Task statement
Reproduce each record below exactly as written.

Input records section start

(** Extra X2. A request for no element always comes back at once, with
    nothing read, even from an empty source; a request for one or more
    elements of size zero never comes back, since [fread] then counts
    zero elements. *)
Theorem dcffread_of_nothing_and_of_empty_elements
    (b : build) (n : nat) (size nmemb : nat) (src : list Byte.byte) (w : world) :
  (forall fuel, dcffread b fuel size 0 src w = Returns ([], src) w) /\
  (0 < nmemb ->
   leaves_with_status_1 (dcffread b (S (S n)) 0 nmemb src w)).
Proof.
  split.
  - intros fuel. rewrite dcffread_full.
    + rewrite Nat.mul_0_r. reflexivity.
    + unfold fread. cbn [fst]. rewrite Nat.mul_0_r. cbn [firstn List.length].
      destruct (size =? 0)%nat; [reflexivity|].
      apply Nat.Div0.div_0_l.
  - intros H. apply dcffread_short_leaves. unfold fread. cbn. lia.
Qed.

Lemma firstn_plus {A} (a c : nat) (l : list A) :
  firstn (a + c) l = (firstn a l ++ firstn c (skipn a l))%list.
Proof.
  revert l; induction a as [|a IH]; intros [|x l]; cbn;
    rewrite ?firstn_nil; try reflexivity.
  now rewrite IH.
Qed.

Lemma skipn_plus {A} (a c : nat) (l : list A) :
  skipn c (skipn a l) = skipn (a + c) l.
Proof.
  revert l; induction a as [|a IH]; intros [|x l]; cbn;
    rewrite ?skipn_nil; try reflexivity.
  apply IH.
Qed.

(** Extra X3. Two reads one after the other hand over the bytes one read
    of both counts hands over, and leave the same rest, when the source
    has the bytes for both. *)
Theorem two_reads_are_one_read
    (b : build) (fuel : nat) (size n1 n2 : nat) (src : list Byte.byte) (w : world) :
  0 < size -> size * (n1 + n2) <= List.length src ->
  dcffread_twice b fuel size n1 n2 src w
  = dcffread b fuel size (n1 + n2) src w.
Proof.
  intros Hs Hl. unfold dcffread_twice.
  assert (H1 : size * n1 <= List.length src) by nia.
  assert (H2 : size * n2 <= List.length (skipn (size * n1) src))
    by (rewrite length_skipn; nia).
  unfold bind.
  rewrite (dcffread_full b fuel size n1 src w)
    by (apply fread_count_full; assumption).
  cbn [fst snd].
  rewrite (dcffread_full b fuel size n2 _ w)
    by (apply fread_count_full; assumption).
  rewrite (dcffread_full b fuel size (n1 + n2) src w)
    by (apply fread_count_full; assumption).
  cbn [fst snd]. unfold ret.
  rewrite Nat.mul_add_distr_l, firstn_plus, skipn_plus. reflexivity.
Qed.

Input records section end

Response below
(** Extra X2. A request for no element always comes back at once, with
    nothing read, even from an empty source; a request for one or more
    elements of size zero never comes back, since [fread] then counts
    zero elements. *)
Theorem dcffread_of_nothing_and_of_empty_elements
    (b : build) (n : nat) (size nmemb : nat) (src : list Byte.byte) (w : world) :
  (forall fuel, dcffread b fuel size 0 src w = Returns ([], src) w) /\
  (0 < nmemb ->
   leaves_with_status_1 (dcffread b (S (S n)) 0 nmemb src w)).
Proof.
  split.
  - intros fuel. rewrite dcffread_full.
    + rewrite Nat.mul_0_r. reflexivity.
    + unfold fread. cbn [fst]. rewrite Nat.mul_0_r. cbn [firstn List.length].
      destruct (size =? 0)%nat; [reflexivity|].
      apply Nat.Div0.div_0_l.
  - intros H. apply dcffread_short_leaves. unfold fread. cbn. lia.
Qed.

Lemma firstn_plus {A} (a c : nat) (l : list A) :
  firstn (a + c) l = (firstn a l ++ firstn c (skipn a l))%list.
Proof.
  revert l; induction a as [|a IH]; intros [|x l]; cbn;
    rewrite ?firstn_nil; try reflexivity.
  now rewrite IH.
Qed.

Lemma skipn_plus {A} (a c : nat) (l : list A) :
  skipn c (skipn a l) = skipn (a + c) l.
Proof.
  revert l; induction a as [|a IH]; intros [|x l]; cbn;
    rewrite ?skipn_nil; try reflexivity.
  apply IH.
Qed.

(** Extra X3. Two reads one after the other hand over the bytes one read
    of both counts hands over, and leave the same rest, when the source
    has the bytes for both. *)
Theorem two_reads_are_one_read
    (b : build) (fuel : nat) (size n1 n2 : nat) (src : list Byte.byte) (w : world) :
  0 < size -> size * (n1 + n2) <= List.length src ->
  dcffread_twice b fuel size n1 n2 src w
  = dcffread b fuel size (n1 + n2) src w.
Proof.
  intros Hs Hl. unfold dcffread_twice.
  assert (H1 : size * n1 <= List.length src) by nia.
  assert (H2 : size * n2 <= List.length (skipn (size * n1) src))
    by (rewrite length_skipn; nia).
  unfold bind.
  rewrite (dcffread_full b fuel size n1 src w)
    by (apply fread_count_full; assumption).
  cbn [fst snd].
  rewrite (dcffread_full b fuel size n2 _ w)
    by (apply fread_count_full; assumption).
  rewrite (dcffread_full b fuel size (n1 + n2) src w)
    by (apply fread_count_full; assumption).
  cbn [fst snd]. unfold ret.
  rewrite Nat.mul_add_distr_l, firstn_plus, skipn_plus. reflexivity.
Qed.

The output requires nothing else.